▶ **Excerpted records**

Lemma bit_set_spec v k used j :
  0 <= k < 8 -> 0 <= j < 8 ->
  Z.testbit (bit_set v k used) j = if j =? k then used !=? 0 else Z.testbit v j.
Proof.
  intros Hk Hj. unfold bit_set. change 256 with (2 ^ 8). rewrite Z.mod_pow2_bits_low by lia.
  destruct (used !=? 0); rewrite ?Z.lor_spec, ?Z.land_spec; unfold bnot; rewrite ?Z.lnot_spec by lia;
    (destruct (Z.eqb_spec j k) as [->|Hne];
     [rewrite Z.pow2_bits_true by lia|rewrite Z.pow2_bits_false by lia]).
  - apply orb_true_r.
  - apply orb_false_r.
  - apply andb_false_r.
  - apply andb_true_r.
Qed.

Lemma wp_bitmap_set b used s (Q : unit -> kernel -> Prop) :
  fs_ready s -> 0 <= b ->
  (forall s', fs_step s s' (upd (disk s) (bit_byte s b)
       (bit_set (disk s (bit_byte s b)) (b mod 8) used)) -> Q tt s') ->
  wp (bitmap_set b used) Q s.
Proof.
  intros Hr Hb HQ. unfold bitmap_set, b_read8, b_write8. wp_auto.
  rewrite Z.quot_div_nonneg by lia. pose proof (bit_block_nonneg s b Hr Hb) as Hbn.
  apply wp_bread_step; [apply Hr|done|].
  intros a s1 Hst Ha. wp_auto.
  pose proof (Z.mod_pos_bound b 4096). pose proof (Z.mod_pos_bound b 8).
  rewrite (Z.rem_mod_nonneg b 4096), Z.quot_div_nonneg by lia.
  set (k := b mod 4096 / 8). assert (Hk : 0 <= k < 512) by apply bit_byte_range.
  rewrite (buf_at_data s1 _ _ _ (fst_cache _ _ _ Hst) Hbn Ha Hk).
  assert (Hshl : shl 1 (Z.rem b 8) = 2 ^ (b mod 8)).
  { rewrite rem8 by lia. unfold shl. rewrite Z.shiftl_1_l. apply i32_id.
    assert (2 ^ (b mod 8) < 2 ^ 31) by (apply Z.pow_lt_mono_r; lia).
    unfold is_i32. pose proof (Z.pow_pos_nonneg 2 (b mod 8)). lia. }
  rewrite Hshl, (fst_disk _ _ _ Hst).
  fold (bit_set (disk s ((fs_bmapstart (k_fs s) + b / 4096) * 512 + k)) (b mod 8) used).
  eapply (wp_bwrite s1); [ |by apply (patch_upd k (bit_set (disk s (bit_byte s b)) (b mod 8) used))|done|].
  { exact (patched_more _ _ _ _ (fun base m => upd m (base + k) _) _
      (patched_start _ _ _ (fst_cache _ _ _ Hst) Ha)). }
  intros s2 Hst2. apply HQ. rewrite (fst_disk _ _ _ Hst) in Hst2.
  eapply fs_step_trans; [exact Hst|exact Hst2].
Qed.

Lemma bit_byte_inj b b' s :
  0 <= b -> 0 <= b' -> bit_byte s b = bit_byte s b' -> b mod 8 = b' mod 8 -> b = b'.
Proof.
  unfold bit_byte. intros Hb Hb' H1 H2.
  pose proof (bit_byte_range b). pose proof (bit_byte_range b').
  assert (b / 4096 = b' / 4096) by lia. assert (b mod 4096 / 8 = b' mod 4096 / 8) by lia.
  pose proof (Z.div_mod b 4096). pose proof (Z.div_mod b' 4096).
  pose proof (Z.div_mod (b mod 4096) 8). pose proof (Z.div_mod (b' mod 4096) 8).
  assert (forall x, x mod 4096 mod 8 = x mod 8) as Hmm.
  { intros x. change 4096 with (8 * 512). rewrite Z.rem_mul_r, Z.mul_comm, Z_mod_plus_full by lia.
    by apply Z.mod_mod. }
  rewrite !Hmm in *. lia.
Qed.

(** The bits after one of them was written. *)
Lemma bit_used_set s s' b used b' :
  fs_step s s' (upd (disk s) (bit_byte s b) (bit_set (disk s (bit_byte s b)) (b mod 8) used)) ->
  0 <= b -> 0 <= b' ->
  bit_used s' b' = if b' =? b then used !=? 0 else bit_used s b'.
Proof.
  intros Hst Hb Hb'. unfold bit_used. rewrite (fst_disk _ _ _ Hst).
  assert (Hbb : bit_byte s' b' = bit_byte s b').
  { apply (fs_step_eq (fun s => bit_byte s b') _ _ _ ltac:(reflexivity) Hst). }
  rewrite Hbb. destruct (upd_case (disk s) (bit_byte s b)
    (bit_set (disk s (bit_byte s b)) (b mod 8) used) (bit_byte s b')) as [[E H]|[E H]]; rewrite H.
  - rewrite bit_set_spec by (by apply Z.mod_pos_bound).
    destruct (Z.eqb_spec b' b) as [->|Hne]; [by rewrite Z.eqb_refl|].
    destruct (Z.eqb_spec (b' mod 8) (b mod 8)) as [Heq|]; [|by rewrite E].
    destruct Hne. by eapply bit_byte_inj.
  - destruct (Z.eqb_spec b' b) as [->|]; done.
Qed.

(** The bitmap is a map from block numbers to bits: [bitmap_set] changes the
    bit of its block, no other bit, and nothing of the disk outside that byte;
    [bitmap_test] reads it back. *)
Theorem bitmap_set_test b used s :
  fs_ready s -> 0 <= b ->
  wp (bitmap_set b used) (fun _ s' =>
    (forall b', 0 <= b' -> wp (bitmap_test b') (fun r s'' =>
       r = (if b' =? b then used !=? 0 else bit_used s b') /\ disk s'' = disk s') s') /\
    (forall a, a <> bit_byte s b -> disk s' a = disk s a) /\
    disk_erase s' = disk_erase s) s.
Proof.
  intros Hr Hb. apply wp_bitmap_set; [done..|]. intros s' Hst. split; [|split; [|apply Hst]].
  - intros b' Hb'. apply wp_bitmap_test; [by eapply fs_step_ready|done|].
    intros s'' Hst'. split; [|apply Hst']. by eapply bit_used_set.
  - intros a Ha. rewrite (fst_disk _ _ _ Hst). by apply upd_ne, not_eq_sym.
Qed.

(** ** Block allocation *)

(** The allocator may run: the bitmap covers the file system, and the boot block
    and the bitmap itself are marked as used. *)
Record alloc_ready (s : kernel) : Prop := {
  ar_fs : fs_ready s;
  ar_hint : hint_ok s;
  ar_boot : bit_used s 0 = true;
  ar_bitmap : forall b, 0 <= b < fs_size (k_fs s) ->
    fs_bmapstart (k_fs s) + b / 4096 < fs_size (k_fs s) /\
    bit_used s (fs_bmapstart (k_fs s) + b / 4096) = true;
}.

(** The disk after block [b] was allocated: its bit set, its bytes zero. *)
Definition disk_alloc (s : kernel) (b : Z) : Z -> Z :=
  fill (upd (disk s) (bit_byte s b) (bit_set (disk s (bit_byte s b)) (b mod 8) 1)) (b * 512) 512 0.

Lemma bit_used_step s s' b : fs_step s s' (disk s) -> bit_used s' b = bit_used s b.
Proof.
  intros Hst. unfold bit_used. rewrite (fst_disk _ _ _ Hst).
  by rewrite (fs_step_eq (fun s => bit_byte s b) _ _ _ ltac:(reflexivity) Hst).
Qed.

(** The block the scan looks at in round [k]. *)
Definition rover (s : kernel) (k : Z) : Z := (balloc_hint (k_fs s) + k) mod fs_size (k_fs s).

Lemma wp_balloc_take b s (Q : Z * Z + Z -> kernel -> Prop) :
  fs_ready s -> 0 <= b < fs_size (k_fs s) ->
  (forall s', fs_step s s' (disk_alloc s b) -> Q (inr b) s') ->
  wp (bitmap_set b 1 ;; wr k_fs balloc_hint (b + 1) ;; data ← bread b ;
      b_memset data 0 512 ;; bwrite b data ;; mret (inr b)) Q s.
Proof.
  intros Hr Hb HQ. apply wp_bind. apply wp_bitmap_set; [done|lia|]. intros s1 Hst1. wp_auto.
  set (s2 := s1 <| k_fs ::= fun r => r <| balloc_hint := b + 1 |> |>).
  assert (Hc2 : cache_ok s2) by (destruct (fst_cache _ _ _ Hst1) as [H1 H2 H3 H4]; by split).
  apply wp_bread_step; [done|lia|]. intros a s3 Hst3 Ha. unfold b_memset. wp_auto.
  eapply (wp_bwrite s3); [| |lia|].
  { exact (patched_more _ _ _ _ (fun base m => fill m base 512 0) _
      (patched_start _ _ _ (fst_cache _ _ _ Hst3) Ha)). }
  { by apply (patch_fill0 512 0). }
  intros s4 Hst4. wp_auto. apply HQ.
  destruct Hst1 as [Ha1 Hb1 Hc1 Hd1], Hst3 as [Ha3 Hb3 Hc3 Hd3], Hst4 as [Ha4 Hb4 Hc4 Hd4].
  split; [done| | |].
  - rewrite Hb4, Hb3.
    change (disk s2) with (disk s1). by rewrite Hb1.
  - rewrite Hc4, Hc3. change (disk_erase s2) with (disk_erase s1). done.
  - intros Hh. apply Hd4, Hd3. unfold hint_ok, s2. rsimpl.
    assert (E : fs_size (k_fs s1) = fs_size (k_fs s)).
    { change (fs_size (k_fs (disk_erase s1)) = fs_size (k_fs (disk_erase s))). by rewrite Hc1. }
    rewrite E. lia.
Qed.

Lemma wp_balloc_loop s0 n b scanned s (Q : Z -> kernel -> Prop) :
  fs_ready s0 -> 0 < fs_size (k_fs s0) ->
  fs_step s0 s (disk s0) -> 0 <= b <= fs_size (k_fs s0) -> 0 <= scanned <= fs_size (k_fs s0) ->
  b mod fs_size (k_fs s0) = rover s0 scanned ->
  fs_size (k_fs s0) - scanned < Z.of_nat n ->
  (forall k, 0 <= k < scanned -> bit_used s0 (rover s0 k) = true) ->
  (forall s', fs_step s0 s' (disk s0) ->
     (forall k, 0 <= k < fs_size (k_fs s0) -> bit_used s0 (rover s0 k) = true) -> Q 0 s') ->
  (forall r s', 0 <= r < fs_size (k_fs s0) -> bit_used s0 r = false ->
     fs_step s0 s' (disk_alloc s0 r) -> Q r s') ->
  wp (while_ n (balloc_step (fs_size (k_fs s0))) (b, scanned)) Q s.
Proof.
  intros Hr Hsz. revert b scanned s. set (size := fs_size (k_fs s0)) in *.
  induction n as [|n IH]; intros b scanned s Hst Hb Hsc Hrov Hn Hused HQ0 HQ; [lia|].
  cbn [while_ balloc_step]. apply wp_bind. destruct (Z.ltb_spec scanned size) as [Hlt|Hge].
  2:{ wp_auto. apply HQ0; [done|]. intros k Hk. apply Hused. lia. }
  assert (Hr' : fs_ready s) by (by eapply fs_step_ready).
  set (b' := if b >=? size then 0 else b).
  assert (Hb' : 0 <= b' < size /\ b' = rover s0 scanned).
  { unfold b'. destruct (Z.leb_spec size b); [|split; [lia|]; rewrite <- Hrov; by rewrite Z.mod_small by lia].
    split; [lia|]. rewrite <- Hrov. replace b with size by lia. by rewrite Z.mod_same by lia. }
  destruct Hb' as [Hbr Hbe]. cbv zeta.
  apply wp_bind. apply wp_bitmap_test; [done|lia|]. intros s1 Hst1.
  rewrite (bit_used_step _ _ _ Hst).
  assert (Hst01 : fs_step s0 s1 (disk s0)).
  { eapply fs_step_trans; [exact Hst|]. by rewrite (fst_disk _ _ _ Hst) in Hst1. }
  destruct (bit_used s0 b') eqn:Eu.
  - wp_auto. apply IH; [done|lia|lia| |lia| |done|done].
    + unfold rover in *. rewrite Hbe, Z.add_mod_idemp_l by lia. f_equal. lia.
    + intros k Hk. destruct (decide (k = scanned)) as [->|]; [by rewrite <- Hbe|apply Hused; lia].
  - assert (Hr1 : fs_ready s1) by (by eapply fs_step_ready).
    assert (Hsz1 : fs_size (k_fs s1) = size).
    { apply (fs_step_eq (fun s => fs_size (k_fs s)) _ _ _ ltac:(reflexivity) Hst01). }
    apply wp_balloc_take; [done|by rewrite Hsz1|]. intros s2 Hst2.
    wp_auto. apply HQ; [done|done|]. eapply fs_step_trans; [exact Hst01|].
    revert Hst2. unfold disk_alloc. rewrite (fst_disk _ _ _ Hst01).
    by rewrite (fs_step_eq (fun s => bit_byte s b') _ _ _ ltac:(reflexivity) Hst01).
Qed.

Lemma wp_balloc s (Q : Z -> kernel -> Prop) :
  alloc_ready s -> has (fs_mount_flags (k_fs s)) 1 = false -> 0 < fs_size (k_fs s) ->
  (forall s', fs_step s s' (disk s) ->
     (forall b, 0 <= b < fs_size (k_fs s) -> bit_used s b = true) -> Q 0 s') ->
  (forall r s', 0 < r < fs_size (k_fs s) -> bit_used s r = false ->
     fs_step s s' (disk_alloc s r) -> Q r s') ->
  wp balloc Q s.
Proof.
  intros Ha Hf Hsz HQ0 HQ. unfold balloc. wp_auto. rewrite Hf. wp_auto.
  pose proof (ar_hint _ Ha) as Hh. unfold hint_ok in Hh.
  eapply (wp_balloc_loop s); [apply Ha|done|apply fs_step_refl; apply Ha|done|lia| |lia|intros k Hk; lia| |].
  - unfold rover. by rewrite Z.add_0_r.
  - intros s' Hst Hall. apply HQ0; [done|]. intros b Hb.
    specialize (Hall ((b - balloc_hint (k_fs s)) mod fs_size (k_fs s))).
    unfold rover in Hall. rewrite Z.add_mod_idemp_r in Hall by lia.
    replace (balloc_hint (k_fs s) + (b - balloc_hint (k_fs s))) with b in Hall by lia.
    rewrite (Z.mod_small b) in Hall by lia. apply Hall. by apply Z.mod_pos_bound.
  - intros r s' Hrr Hu Hst. apply HQ; [|done|done].
    destruct (decide (r = 0)) as [->|]; [|lia]. pose proof (ar_boot _ Ha). congruence.
Qed.

(** An allocation changes the bit of its block and no other. *)
Lemma disk_alloc_bits s s' b b' :
  alloc_ready s -> fs_step s s' (disk_alloc s b) ->
  0 < b < fs_size (k_fs s) -> bit_used s b = false -> 0 <= b' < fs_size (k_fs s) ->
  bit_used s' b' = if b' =? b then true else bit_used s b'.
Proof.
  intros Ha Hst Hb Hu Hb'.
  set (m := upd (disk s) (bit_byte s b) (bit_set (disk s (bit_byte s b)) (b mod 8) 1)).
  assert (Hbb : bit_byte s' b' = bit_byte s b').
  { apply (fs_step_eq (fun s => bit_byte s b') _ _ _ ltac:(reflexivity) Hst). }
  assert (Hm : disk s' (bit_byte s b') = m (bit_byte s b')).
  { rewrite (fst_disk _ _ _ Hst). unfold disk_alloc. fold m. unfold fill.
    destruct (ar_bitmap _ Ha b' Hb') as [Hlt Hub].
    assert (fs_bmapstart (k_fs s) + b' / 4096 <> b) by congruence.
    pose proof (bit_byte_range b'). unfold bit_byte.
    destruct (Z.leb_spec (b * 512) ((fs_bmapstart (k_fs s) + b' / 4096) * 512 + b' mod 4096 / 8)),
      (Z.ltb_spec ((fs_bmapstart (k_fs s) + b' / 4096) * 512 + b' mod 4096 / 8) (b * 512 + 512));
      simpl; lia || done. }
  unfold bit_used. rewrite Hbb, Hm. subst m.
  destruct (upd_case (disk s) (bit_byte s b) (bit_set (disk s (bit_byte s b)) (b mod 8) 1)
    (bit_byte s b')) as [[E H]|[E H]]; rewrite H.
  - rewrite bit_set_spec by (by apply Z.mod_pos_bound).
    destruct (Z.eqb_spec b' b) as [->|Hne]; [by rewrite Z.eqb_refl|].
    destruct (Z.eqb_spec (b' mod 8) (b mod 8)) as [Heq|]; [|by rewrite E].
    destruct Hne. eapply (bit_byte_inj _ _ s); lia || done.
  - destruct (Z.eqb_spec b' b) as [->|]; done.
Qed.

▶ **Problem statement**
Given the records above, restate word for word only the lines starting at the one with "intros Hr Hb." and ending at the one with "ar_bitmap : forall".

▶ **Your response**
  intros Hr Hb. apply wp_bitmap_set; [done..|]. intros s' Hst. split; [|split; [|apply Hst]].
  - intros b' Hb'. apply wp_bitmap_test; [by eapply fs_step_ready|done|].
    intros s'' Hst'. split; [|apply Hst']. by eapply bit_used_set.
  - intros a Ha. rewrite (fst_disk _ _ _ Hst). by apply upd_ne, not_eq_sym.
Qed.

(** ** Block allocation *)

(** The allocator may run: the bitmap covers the file system, and the boot block
    and the bitmap itself are marked as used. *)
Record alloc_ready (s : kernel) : Prop := {
  ar_fs : fs_ready s;
  ar_hint : hint_ok s;
  ar_boot : bit_used s 0 = true;
  ar_bitmap : forall b, 0 <= b < fs_size (k_fs s) ->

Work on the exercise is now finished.